© Guardian photo by Mitch MacDonald
Juffah Tamula, second from left, gives William Wang, left, Loiqi Xie, and Parker Shahsavari some tips on how to play the African game bao during the multicultural games day at Jack Blanchard Family Centre on Sunday. The day also included games of backgammon, mahjong, dominoes and crokinole as well as some international food.
Islanders and newcomers alike got a taste of some different cultures this weekend.
The P.E.I. Association for Newcomers to Canada held a multicultural games day at Jack Blanchard Family Centre on Sunday.
Yvette Doucette, information officer with the association, said the day came after holding mahjong events for the past three years.
“This year we decided to have a multicultural games day and just have some games that originated from different parts of the world,” she said.

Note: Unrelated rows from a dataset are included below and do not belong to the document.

Lemma randomElement_member_witness :
  exists (i : nat) (x : string),
    Utils.randomElement AI_NAMES exampleWorld = Some (Some x, afterDraw exampleWorld) /\
    AI_NAMES !! i = Some x /\ x = "Natasha".
Proof.
  destruct (randomElement_member AI_NAMES exampleWorld) as [_ H].
  destruct (H exampleWorld_valid ltac:(discriminate)) as (i & x & Hrun & Hi & _ & Hx & _).
  exists i, x. split; [exact Hrun|]. split; [exact Hx|].
  vm_compute in Hrun. by injection Hrun as <-.
Defined.

Lemma shuffleLoop_permutation {A} (i : nat) :
  forall (shuffled : list A) (w : World),
    validDraws w -> (i < length shuffled)%nat ->
    exists shuffled' w',
      Utils.shuffleLoop i shuffled w = Some (shuffled', w') /\
      shuffled' ≡ₚ shuffled /\
      onlyDraws w w' /\ drawn w' = (drawn w + i)%nat.
Proof.
  induction i as [|i IH]; intros shuffled w Hv Hi.
  - exists shuffled, w. split; [done|]. split; [done|].
    split; [apply onlyDraws_refl | simpl; lia].
  - cbn [Utils.shuffleLoop]. unfold bind. rewrite mathRandom_run.
    set (j := floorTimes (random w (drawn w)) (S i + 1)).
    assert (Hj : (0 <= j < Z.of_nat (S i + 1))%Z).
    { apply floorTimes_range; [apply Hv | lia]. }
    destruct (arrayAt_in_range shuffled (Z.of_nat (S i)) ltac:(lia)) as [atI [HatI _]].
    destruct (arrayAt_in_range shuffled j ltac:(lia)) as [atJ [HatJ _]].
    rewrite HatI, HatJ.
    apply arrayAt_lookup in HatI as [HatI _]. rewrite Nat2Z.id in HatI.
    apply arrayAt_lookup in HatJ as [HatJ _].
    destruct (IH (<[Z.to_nat j := atI]> (<[S i := atJ]> shuffled)) (afterDraw w))
      as (l' & w' & Hrun & Hperm & Hd & Hn).
    { by apply validDraws_afterDraw. }
    { rewrite !length_insert. lia. }
    exists l', w'. split; [exact Hrun|]. split.
    + rewrite Hperm. by apply Permutation_insert_swap.
    + split; [by apply onlyDraws_afterDraw|]. rewrite Hn. simpl. lia.
Qed.

(** X3. For draws of the unit interval, [shuffle] returns a
    permutation of its argument (the same elements, as many times each),
    reads one draw for each element but the first, and touches nothing
    else. *)
Theorem shuffle_permutation {A} (array : list A) (w : World) :
  validDraws w ->
  exists shuffled w',
    Utils.shuffle array w = Some (shuffled, w') /\
    shuffled ≡ₚ array /\
    length shuffled = length array /\
    drawn w' = (drawn w + (length array - 1))%nat /\
    onlyDraws w w'.
Proof.
  intros Hv. unfold Utils.shuffle. destruct array as [|a array].
  - exists [], w. split; [done|]. split; [done|]. split; [done|].
    split; [simpl; lia | apply onlyDraws_refl].
  - destruct (shuffleLoop_permutation (length (a :: array) - 1) (a :: array) w Hv)
      as (l' & w' & Hrun & Hperm & Hd & Hn); [simpl; lia|].
    exists l', w'. split; [exact Hrun|]. split; [exact Hperm|].
    split; [by rewrite Hperm|]. done.
Qed.
(** * Cloud backup plugin (middlewared/plugins/backup.py)

    A shallow embedding of [BackupService] and [BackupS3Service]: the
    provider dispatcher, the rclone tree sync with its progress scanner, and
    the chunked multipart [put] / streamed [get].

    The plugin runs on Python 3.  Python values are modelled as follows:
    [int] as [Z], [bytes] read from file descriptors as [list byte], text
    and the lines of the rclone error stream as [string], with [pystring]
    telling a [str] from a [bytes] where the code hands one to a library
    that tells them apart; [dict]s with a fixed shape as records and the
    free-form credential attributes as a [gmap].  Raised exceptions are
    values of [exn]; every service method is a function from a world to an
    outcome and a new world, and every call that leaves the process is
    appended to the world's trace. *)

From stdpp Require Import gmap strings list pretty.
From Equations Require Import Equations.
From Stdlib Require Import ZArith Lia Strings.Byte Strings.Ascii.

Local Open Scope string_scope.
Local Open Scope list_scope.
Local Open Scope Z_scope.

Abbreviation bytes := (list byte).

(** ** Module constant *)

Definition CHUNK_SIZE : Z := 5 * 1024 * 1024.

(** ** Exceptions and outcomes *)

Inductive exn :=
| ValueError (msg : string)
| NotImplementedError (msg : string)
| TypeError (msg : string)
| KeyError (key : string)
| ClientError (code : string)
| OSError (msg : string).

Inductive result (A : Type) :=
| Ok (a : A)
| Raise (e : exn).
Arguments Ok {A} a.
Arguments Raise {A} e.

(** ** Data model: the records held by the datastore *)

Record CredentialRef := { ref_id : Z }.

Record TaskAttributes := {
  bucket : string;
  folder : option string;
  region : option string
}.

Record BackupTask := {
  task_id : Z;
  task_path : string;
  task_credential : CredentialRef;
  task_attributes : TaskAttributes
}.

Record CloudCredential := {
  cred_id : Z;
  cred_provider : string;
  cred_attributes : gmap string string
}.

(** The handle built by [boto3.client('s3', ...)]. *)
Record Client := {
  aws_access_key_id : option string;
  aws_secret_access_key : option string
}.

(** One entry of the [parts] list of [put]. *)
Record Part := { ETag : string; PartNumber : Z }.

(** ** Observable calls *)

Inductive Event :=
| EvQuery (table : string) (id : Z)
| EvCreateMultipartUpload (Bucket Key : string) (r : result string)
| EvUploadPart (Bucket Key : string) (PartNumber : Z) (UploadId : string)
               (ContentLength : Z) (Body : bytes) (r : result string)
| EvCompleteMultipartUpload (Bucket Key UploadId : string)
                            (Parts : list Part) (r : result unit)
| EvGetObject (Bucket Key : string) (r : result bytes)
| EvFdRead (n : Z) (data : bytes)
| EvFdWrite (data : bytes)
| EvTmpCreate (name : string) (mode : Z)
| EvChmod (name : string) (mode : Z)
| EvFileWrite (name : string) (data : string)
| EvFileFlush (name : string)
| EvPopen (args : list string) (r : result unit)
| EvSpawnCheckProgress
| EvCommunicate (stderr : string) (returncode : Z)
| EvTmpDelete (name : string).

(** ** The environment

    Everything the plugin calls but does not define.  Each operation is an
    arbitrary function of an environment state [St]; it may return or
    raise. *)

(** The boto3 S3 client, one field per method the plugin calls, arguments
    in the order of the keyword arguments at the call site. *)
Record S3 (St : Type) := {
  create_multipart_upload :
    Client -> string -> string -> St -> result string * St;
  upload_part :
    Client -> string -> string -> Z -> string -> Z -> bytes -> St ->
    result string * St;
  complete_multipart_upload :
    Client -> string -> string -> string -> list Part -> St ->
    result unit * St;
  get_object : Client -> string -> string -> St -> result bytes * St
}.
Arguments create_multipart_upload {St} _ _ _ _ _.
Arguments upload_part {St} _ _ _ _ _ _ _ _ _.
Arguments complete_multipart_upload {St} _ _ _ _ _ _ _.
Arguments get_object {St} _ _ _ _ _.

(** The host: [tempfile] picks the name of the temporary file, [Popen]
    starts rclone, [communicate] waits for it and returns what it captured
    of the error stream together with the exit code; [format_bytes] is what
    ['{}'.format] renders for that captured value. *)
Record Host (St : Type) := {
  mkstemp : St -> result string * St;
  popen : list string -> St -> result unit * St;
  communicate : St -> (string * Z) * St;
  format_bytes : string -> string
}.
Arguments mkstemp {St} _ _.
Arguments popen {St} _ _ _.
Arguments communicate {St} _ _.
Arguments format_bytes {St} _ _.

(** The two listing methods of the boto3 client.  [list_buckets] returns
    the ['Buckets'] list of the response, each entry with its ['Name'] and
    ['CreationDate']; [bucket_location] returns the
    ['LocationConstraint'] of the response, which may be [None]. *)
Record BucketEntry := { Name : string; CreationDate : Z }.

Record S3Listing (St : Type) := {
  list_buckets : Client -> St -> result (list BucketEntry) * St;
  bucket_location : Client -> string -> St -> result (option string) * St
}.
Arguments list_buckets {St} _ _ _.
Arguments bucket_location {St} _ _ _ _.

(** ** Worlds and the outcome monad *)

Record World (St : Type) := {
  trace : list Event;
  tasks_cloudsync : gmap Z BackupTask;
  system_cloudcredentials : gmap Z CloudCredential;
  ext : St
}.
Arguments trace {St} _.
Arguments tasks_cloudsync {St} _.
Arguments system_cloudcredentials {St} _.
Arguments ext {St} _.

Definition M (St A : Type) : Type := World St -> result A * World St.

Definition ret {St A} (a : A) : M St A := fun w => (Ok a, w).

Definition raise {St A} (e : exn) : M St A := fun w => (Raise e, w).

Definition bind {St A B} (m : M St A) (k : A -> M St B) : M St B :=
  fun w =>
    match m w with
    | (Ok a, w') => k a w'
    | (Raise e, w') => (Raise e, w')
    end.

Notation "'let!' x ':=' m 'in' k" := (bind m (fun x => k))
  (at level 10, x name, m at level 200, k at level 200, only parsing).
Notation "'do!' m 'in' k" := (bind m (fun _ => k))
  (at level 10, m at level 200, k at level 200, only parsing).

Definition log {St} (e : Event) (w : World St) : World St :=
  {| trace := trace w ++ [e];
     tasks_cloudsync := tasks_cloudsync w;
     system_cloudcredentials := system_cloudcredentials w;
     ext := ext w |}.
(* ===== verification/_CoqProject ===== *)
-Q . S2P
Prelude.v
Checked.v
SdkMath.v
Bounds.v
EconomicAddress.v
RewardsTypes.v
Collections.v
Bytes.v
Paging.v
Emission.v
Allocation.v
EpochHistory.v
RewardConfig.v
Bank.v
CoreSlotTypes.v
CoreSlotState.v
CoreSlot.v
CoreSlotMsgs.v
CoreSlotEndBlock.v
CoreSlotInvariant.v
CoreSlotLifecycle.v
CoreSlotValidators.v
CoreSlotPolicy.v
CoreSlotRows.v
CoreSlotBlocks.v
CoreSlotGenesis.v
CoreSlotGenesisInvariant.v
CoreSlotTheorems.v
Pause.v
Entitlement.v
RewardsKeeper.v
RewardsInvariant.v
Release.v
Finalize.v
Lifecycle.v
Chain.v
RewardsGenesis.v
RewardsGenesisTheorems.v
Selection.v
SelectionTheorems.v
CoreSlotQueries.v
CoreSlotUpgrades.v
RewardsQueries.v
MiningTypes.v
MiningHistory.v
MiningKeeper.v
MiningSettlement.v
MiningHistories.v
MiningInvariant.v
MiningBlocks.v
MiningMessages.v
MiningRuns.v
MiningQueries.v
MiningRewards.v
MiningGenesis.v
AppChain.v
AppSample.v
MiningTheorems.v
App.v
MiningQueryTheorems.v
RewardsQueryTheorems.v
Telemetry.v
AppWiring.v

The day saw mahjong, as well as bao, backgammon, dominoes, crokinole and even a little bit of chess played.
The day also saw some international music and food, including samosas, dumplings and sushi.
Juffah Tamula spent much of the day teaching others how to play the African-based board game bao.
The strategy-based game is also called mancala depending on what region of Africa it’s played in.
It sees each player assigned two rows. A back row is used for storage, while much of the game involves trying to capture an opponent’s front row.
“There are a lot of strategies on how to capture those. I would almost compare it to chess,” said Tamula. “There’s a lot of math in it and you need to make a lot of calculations.”
Tamula has been teaching the game to Islanders since moving to the province seven years ago.
He said holding the multicultural games day was a good idea.
“It’s a good feeling to be here and share the cultural experience I have from my country as well as experience some other cultural backgrounds,” he said. “I would encourage Islanders to come to these multicultural events, you learn a lot from each other at these.”
Doucette said the goal of the day was to bring the whole community together.
“This is a great way to do it just having fun and spending time together learning these games,” she said. “Newcomers to Canada contribute a great deal to the economy to the fabric of our lives so creating a place where people can feel a part of the community and they can feel be introduced to more established islanders and make connections and friendships is a really important part of the work we do at the association.”
Doucette said the group hopes to expand on the day as an annual event.